Why did I feel so guiltily grateful for that warmth? For his mere breathing presence?
“They’re going to be useful, Jace.” I dropped my head, staring at his sword in my lap. A dotanuki instead of the katana I usually carried; he’d had it since I’d met him. A bigger hilt for his bigger hands, more weight, I’d sparred with him before. I’d beaten him even before Japhrimel made me into what I was now. But Jace was dangerous, tricky; he was the type that would take a cheap shot. I used to think it was dishonorable of him.
Now I wasn’t so sure.
I trailed my fingers over the hilt-wrapping, catching flashes of Jace as he handled the blade. There were memories locked in that steel. I tapped the scabbard, touched the hilt again.
“Danny, baby,” Jace said, “you keep stroking him like that you’re going to give me a hard-on.”
I glanced up. He was watching me, leaning on the shovel. His eyes were dark and hot, I didn’t need a dictionary to read the look on his face. Jace Monroe had never made any secret about wanting me, which had made his abandonment of me all those years ago so much more shocking. And then, Rio, and now this penance he was paying by staying with me, watching my back, and forcing me to live.
Of all the things I had to be grateful for, Jace was probably the biggest. Who else would have put up with me?
“Sorry.” I laid his sword aside. That’s it exactly, Jace. I don’t know what would kill me, but I think losing Japhrimel was damn close to it. Did you think I’d hurt myself? Is that why you came back?
He gave me a brilliant, unsettled smile. Well, what do you know. Claustrophobia strikes again. “It’s okay. I kind of like it. What did you find at Christabel’s? Anything?”
I snorted and hauled myself to my feet, scooping up the other shovel. “Nothing I didn’t already know. Let’s get to work.” And I walked toward my grave with sweating demon hands and a sour stomach.
“Chango love me, girl.” Jace used his forearm to wipe sweat from his face. “You buried this fucker deep.”
“Only way to stop the dead from rising.” I tossed the shovel. It was a passionlessly accurate throw, ending with the shovel neatly stowed up on the surface, out of the way. The second shovel followed, its blade chiming against the first. I laced my fingers. “I’ll give you ten up and hand it to you.”
Th
e deep gloom of the hole meant I saw the gleam of his teeth and the whites of his eyes as he grinned a little too widely. “Sounds good. I need a shower.”
“Me too.”
He stepped into my fingers and I lifted him easily enough, careful not to overshoot. He caught the edge and levered himself out.
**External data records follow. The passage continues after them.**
(* ===== verification/AdapterRegistry.v ===== *)
(** * The adapter registries

    [src/src/adapter-registry.ts]: the coded errors of the negotiated runner and
    the exact-key registry behind [CompiledAdapterRegistry] and
    [AsyncCompiledAdapterRegistry]. The factories are opaque values. *)

From S2P Require Import Prelude JsNumber Utf16 JsData.

Inductive NegotiatedRunnerErrorCode :=
| negotiation_missing
| descriptor_schema_unsupported
| descriptor_digest_invalid
| descriptor_missing
| not_modified_without_cache
| negotiation_status_unexpected
| adapter_not_registered
| adapter_ambiguous
| target_profile_mismatch
| state_computer_contract_mismatch
| interface_digest_mismatch
| binding_digest_mismatch
| binding_config_mismatch
| adapter_factory_failed
| adapter_dispose_failed
| legacy_fallback_unavailable.

#[export] Instance runner_code_eq_dec : EqDecision NegotiatedRunnerErrorCode.
Proof. solve_decision. Defined.

Record NegotiatedRunnerError := runnerError { code : NegotiatedRunnerErrorCode; re_message : ustring }.

Record CompiledAdapterKey := AdapterKey {
  semanticDigest : ustring;
  adapterId : ustring;
  targetProfile : ustring;
  stateComputerContractVersion : ustring }.

#[export] Instance adapter_key_eq_dec : EqDecision CompiledAdapterKey.
Proof. solve_decision. Defined.

Section registry.
Context {F : Type}.
Implicit Types (regs : list (CompiledAdapterKey * F)) (key : CompiledAdapterKey).

Definition exactKey (a b : CompiledAdapterKey) : bool :=
  bool_decide (semanticDigest a = semanticDigest b) && bool_decide (adapterId a = adapterId b) &&
  bool_decide (targetProfile a = targetProfile b) &&
  bool_decide (stateComputerContractVersion a = stateComputerContractVersion b).

Definition same_identity (a b : CompiledAdapterKey) : bool :=
  bool_decide (semanticDigest a = semanticDigest b) && bool_decide (adapterId a = adapterId b).

Definition resolve regs key : res NegotiatedRunnerError F :=
  let exact := List.filter (fun entry => exactKey entry.1 key) regs in
  match exact with
  | _ :: _ :: _ =>
      Err (runnerError adapter_ambiguous ($"multiple adapters registered for " ++ adapterId key))
  | [(_, factory)] => Ok factory
  | [] =>
      let sameIdentity := List.filter (fun entry => same_identity entry.1 key) regs in
      let sameTarget :=
        List.filter (fun entry => bool_decide (targetProfile entry.1 = targetProfile key)) sameIdentity in
      if (0 <? length sameIdentity)%nat && (length sameTarget =? 0)%nat then
        Err (runnerError target_profile_mismatch
          ($"adapter " ++ adapterId key ++ $" is not registered for target profile " ++ targetProfile key))
      else if existsb (fun entry => negb (bool_decide
                 (stateComputerContractVersion entry.1 = stateComputerContractVersion key))) sameTarget then
        Err (runnerError state_computer_contract_mismatch
          ($"adapter " ++ adapterId key ++ $" is not registered for StateComputer contract " ++
           stateComputerContractVersion key))
      else Err (runnerError adapter_not_registered ($"adapter " ++ adapterId key ++ $" is not registered"))
  end.

(** ** Resolution *)

Lemma exactKey_eq a b : exactKey a b = true <-> a = b.
Proof.
  unfold exactKey. rewrite !andb_true_iff, !bool_decide_eq_true.
  destruct a, b; cbn. split; [intros [[[-> ->] ->] ->]; done|by intros [= -> -> -> ->]].
Qed.

Lemma same_identity_eq a b :
  same_identity a b = true <-> semanticDigest a = semanticDigest b /\ adapterId a = adapterId b.
Proof. unfold same_identity. by rewrite andb_true_iff, !bool_decide_eq_true. Qed.

(** The number of registrations under exactly the key. *)
Definition registered regs key : nat := length (List.filter (fun entry => exactKey entry.1 key) regs).
Definition known regs (P : CompiledAdapterKey -> Prop) : Prop := exists entry, entry ∈ regs /\ P entry.1.

Lemma filter_nil_iff {A} (f : A -> bool) (l : list A) :
  List.filter f l = [] <-> forall x, x ∈ l -> f x = false.
Proof.
  induction l as [|a l IH]; cbn; [split; [by intros _ x ?%elem_of_nil|done]|].
  destruct (f a) eqn:E; split; intros H.
  - done.
  - rewrite H in E; [done|by left].
  - intros x [->|Hx]%elem_of_cons; [done|]. by apply IH.
  - apply IH. intros x Hx. apply H. by right.
Qed.

(** What the three failing searches look for, when no key is exact. *)
Lemma resolve_failure regs key :
  registered regs key = 0%nat ->
  exists e, resolve regs key = Err e /\ code e <> adapter_ambiguous /\
    (code e = target_profile_mismatch <->
       known regs (fun k => same_identity k key = true) /\
       ~ known regs (fun k => same_identity k key = true /\ targetProfile k = targetProfile key)) /\
    (code e = state_computer_contract_mismatch <->
       known regs (fun k => same_identity k key = true /\ targetProfile k = targetProfile key)) /\
    (code e = adapter_not_registered <-> ~ known regs (fun k => same_identity k key = true)).
Proof.
  unfold registered, resolve. intros H. apply length_zero_iff_nil in H. rewrite H.
  set (ids := List.filter (fun entry => same_identity entry.1 key) regs).
  set (targets := List.filter (fun entry => bool_decide (targetProfile entry.1 = targetProfile key)) ids).
  assert (known regs (fun k => same_identity k key = true) <-> ids <> []) as Hids.
  { split.
    - intros (e & He & Hk) Hnil. by rewrite (proj1 (filter_nil_iff _ _) Hnil e He) in Hk.
    - intros Hne. destruct ids as [|e l] eqn:E; [done|]. exists e.
      assert (In e ids) as He by (rewrite E; by left).
      apply filter_In in He as [He Hk]. by rewrite list_elem_of_In. }
  assert (known regs (fun k => same_identity k key = true /\ targetProfile k = targetProfile key) <->
          targets <> []) as Htargets.
  { split.
    - intros (e & He & Hk & Ht) Hnil.
      assert (e ∈ ids) as Hi by (apply list_elem_of_In, filter_In; by rewrite <- list_elem_of_In).
      pose proof (proj1 (filter_nil_iff _ _) Hnil e Hi) as Hf. by apply bool_decide_eq_false in Hf.
    - intros Hne. destruct targets as [|e l] eqn:E; [done|]. exists e.
      assert (In e targets) as He by (rewrite E; by left).
      apply filter_In in He as [He Ht]. apply filter_In in He as [He Hk].
      apply bool_decide_eq_true in Ht. by rewrite list_elem_of_In. }
  assert (forall e, e ∈ targets -> stateComputerContractVersion e.1 <> stateComputerContractVersion key) as Hver.
  { intros e He Hv. apply list_elem_of_In, filter_In in He as [He Ht]. apply filter_In in He as [He Hk].
    apply list_elem_of_In in He. pose proof (proj1 (filter_nil_iff _ _) H e He) as Hx.
    apply bool_decide_eq_true in Ht. apply same_identity_eq in Hk as [Hd Ha].
    assert (e.1 = key) as Heq by (destruct e as [[] ?], key; cbn in *; congruence).
    apply exactKey_eq in Heq. congruence. }
  setoid_rewrite Hids. setoid_rewrite Htargets. clear Hids Htargets. destruct ids as [|i ids'] eqn:Ei.
  { exists (runnerError adapter_not_registered ($"adapter " ++ adapterId key ++ $" is not registered")).
    split; [done|]. cbn. split; [done|]. split_and!; intuition congruence. }
  destruct targets as [|t targets'] eqn:Et.
  { eexists. split; [reflexivity|]. cbn. split; [done|]. split_and!; intuition congruence. }
  assert (existsb (fun entry => negb (bool_decide
    (stateComputerContractVersion entry.1 = stateComputerContractVersion key))) (t :: targets') = true) as Hex.
  { cbn. rewrite bool_decide_eq_false_2; [done|]. apply Hver. by left. }
  cbn [length Nat.ltb Nat.leb Nat.eqb andb]. rewrite Hex.
  eexists. split; [reflexivity|]. cbn. split; [done|].
  split_and!; intuition congruence.
Qed.

Lemma resolve_ok regs key f :
  resolve regs key = Ok f <-> exists k, List.filter (fun entry => exactKey entry.1 key) regs = [(k, f)].
Proof.
  unfold resolve. destruct (List.filter _ regs) as [|[k f'] [|? ?]].
  - split; [|by intros [? ?]]. by repeat case_match.
  - split; [intros [= ->]; by exists k|by intros [? [= _ ->]]].
  - split; [done|by intros [? ?]].
Qed.

Lemma filter_single {A} (p : A -> bool) l x : List.filter p l = [x] ->
  exists before after, l = before ++ x :: after /\ p x = true /\ List.filter p (before ++ after) = [].
Proof.
  induction l as [|a l IH]; cbn; [done|]. destruct (p a) eqn:E.
  - intros [= -> Hl]. by exists [], l.
  - intros H. destruct (IH H) as (b & c & -> & Hx & Hr). exists (a :: b), c. cbn. by rewrite E.
Qed.

(** What a registry answers to a key. It returns a factory exactly when one
    registration has the key, and that registration's; two or more are reported as
    ambiguous. Otherwise the error tells how close the registrations come: the
    target profile when the interface and adapter are known but never for this
    target, the state computer contract when they are known for the target, and
    not registered when the interface and adapter are unknown together. *)
Theorem resolve_classified regs key :
  (forall f, resolve regs key = Ok f <->
     exists before after, regs = before ++ (key, f) :: after /\
       registered (before ++ after) key = 0%nat) /\
  (forall e, resolve regs key = Err e ->
     (code e = adapter_ambiguous <-> (2 <= registered regs key)%nat) /\
     (code e = target_profile_mismatch <->
        registered regs key = 0%nat /\ known regs (fun k => same_identity k key = true) /\
        ~ known regs (fun k => same_identity k key = true /\ targetProfile k = targetProfile key)) /\
     (code e = state_computer_contract_mismatch <->
        registered regs key = 0%nat /\
        known regs (fun k => same_identity k key = true /\ targetProfile k = targetProfile key)) /\
     (code e = adapter_not_registered <-> ~ known regs (fun k => same_identity k key = true))).
Proof.
  split.
  - intros f. unfold registered. rewrite resolve_ok. split.
    + intros [k H]. destruct (filter_single _ _ _ H) as (before & after & -> & Hx & Hrest).
      apply exactKey_eq in Hx. cbn in Hx. subst. exists before, after. split; [done|]. by rewrite Hrest.
    + intros (before & after & -> & H). apply length_zero_iff_nil in H.
      exists key. rewrite List.filter_app in H |- *. apply app_eq_nil in H as [-> H]. cbn.
      assert (exactKey key key = true) as -> by by apply exactKey_eq. by rewrite H.
  - intros e He. destruct (decide (registered regs key = 0%nat)) as [H0|H0].
    { destruct (resolve_failure regs key H0) as (e' & He' & Hna & H1 & H2 & H3).
      assert (e' = e) as -> by congruence. split_and!.
      - rewrite H0. split; [done|lia].
      - tauto.
      - tauto.
      - done. }
    assert (code e = adapter_ambiguous /\ (2 <= registered regs key)%nat) as [Hc H2].
    { revert He H0. unfold resolve, registered.
      destruct (List.filter _ regs) as [|[k f] [|? ?]]; cbn; [done|done|]. intros [= <-] _.
      split; [done|lia]. }
    assert (known regs (fun k => same_identity k key = true)) as Hk.
    { unfold registered in H0. destruct (List.filter _ regs) as [|x l] eqn:E; [done|].
      assert (In x (List.filter (fun entry => exactKey entry.1 key) regs)) as Hx by (rewrite E; by left).
      apply filter_In in Hx as [Hx Hk]. exists x. split; [by apply list_elem_of_In|].
      apply exactKey_eq in Hk as ->. by apply same_identity_eq. }
    rewrite Hc. split_and!; (split; [intros; try done; congruence|]); try lia; try done; tauto.
Qed.

Lemma filter_perm {A} (p : A -> bool) l l' : l ≡ₚ l' -> List.filter p l ≡ₚ List.filter p l'.
Proof.
  induction 1 as [|x l l' _ IH|x y l|l1 l2 l3 _ IH1 _ IH2]; cbn.
  - done.
  - destruct (p x); by rewrite IH.
  - destruct (p x), (p y); try done. constructor.
  - by rewrite IH1.
Qed.

Lemma existsb_perm {A} (p : A -> bool) l l' : l ≡ₚ l' -> existsb p l = existsb p l'.
Proof.
  induction 1 as [|x l l' _ IH|x y l|l1 l2 l3 _ IH1 _ IH2]; cbn; [done| | |congruence].
  - by rewrite IH.
  - by destruct (p x), (p y).
Qed.

(** The answer does not depend on the order of the registrations. *)
Theorem resolve_order_irrelevant regs regs' key :
  regs ≡ₚ regs' -> resolve regs key = resolve regs' key.
Proof.
  intros H. unfold resolve.
  pose proof (filter_perm (fun entry => exactKey entry.1 key) _ _ H) as He.
  pose proof (filter_perm (fun entry => same_identity entry.1 key) _ _ H) as Hi.
  pose proof (filter_perm (fun entry => bool_decide (targetProfile entry.1 = targetProfile key)) _ _ Hi) as Ht.
  destruct (List.filter _ regs) as [|x [|y l]].
  - apply Permutation_nil in He as ->. by rewrite (Permutation_length Hi), (Permutation_length Ht), (existsb_perm _ _ _ Ht).
  - apply Permutation_length_1_inv in He as ->. done.
  - apply Permutation_length in He.
    destruct (List.filter (fun entry => exactKey entry.1 key) regs') as [|[? ?] [|? ?]]; try discriminate He.
    by destruct x.
Qed.
End registry.

Definition sample_key (target version : string) : CompiledAdapterKey :=
  AdapterKey ($"d1") ($"counter") (lit target) (lit version).

Example resolve_order_irrelevant_witness :
  resolve [(sample_key "node" "v1", 1%nat); (sample_key "web" "v1", 2%nat)] (sample_key "web" "v1") =
  resolve [(sample_key "web" "v1", 2%nat); (sample_key "node" "v1", 1%nat)] (sample_key "web" "v1").
Proof. apply resolve_order_irrelevant. apply perm_swap. Defined.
One good thing about demon strength, I never would have been able to do that before.
Then I lifted my coffin, an old-timey footlocker from before the Seventy Days War. Hefted it with more ease than I’d lifted him. Something chinked inside, and the sound made a cold shiver trace all the way down my spine. I bit back a moan, it died as a strangled gasp.
Jace dragged it up out of the hole. Then I leapt, catching the lip just like the side of a swimtank, hauling myself up. “Sekhmet sa’es,” I hissed between my teeth. “I hate this. I just started this hunt and already I’m six feet deep and sinking fast.”
“Keep paddling, baby.” Jace yawned. “We gonna fill this in?”
“We’d better.” I rubbed at my forehead, feeling gritty grave dirt clinging to my skin. “Let’s get it over with so we can wash up.”
“We could probably use some dinner too.” He stretched, then gamely went for the shovels. I laid my hand on his arm.
He went still, looking down at me.
“You go on up, get washed up. Get something to eat. I’ll be up in a few.” I don’t think either of us believed I was dealing with this well.
“I’ll help.” He shook his golden head, stubborn, his face streaked with dirt.
“Come on, Jace.” I took the path of least resistance. “I’m hungry. This way, by the time I get up there I can take a shower and eat something. Okay?”
He examined me for a long moment. “ ’Kay,” he said finally, just like a pouting little boy.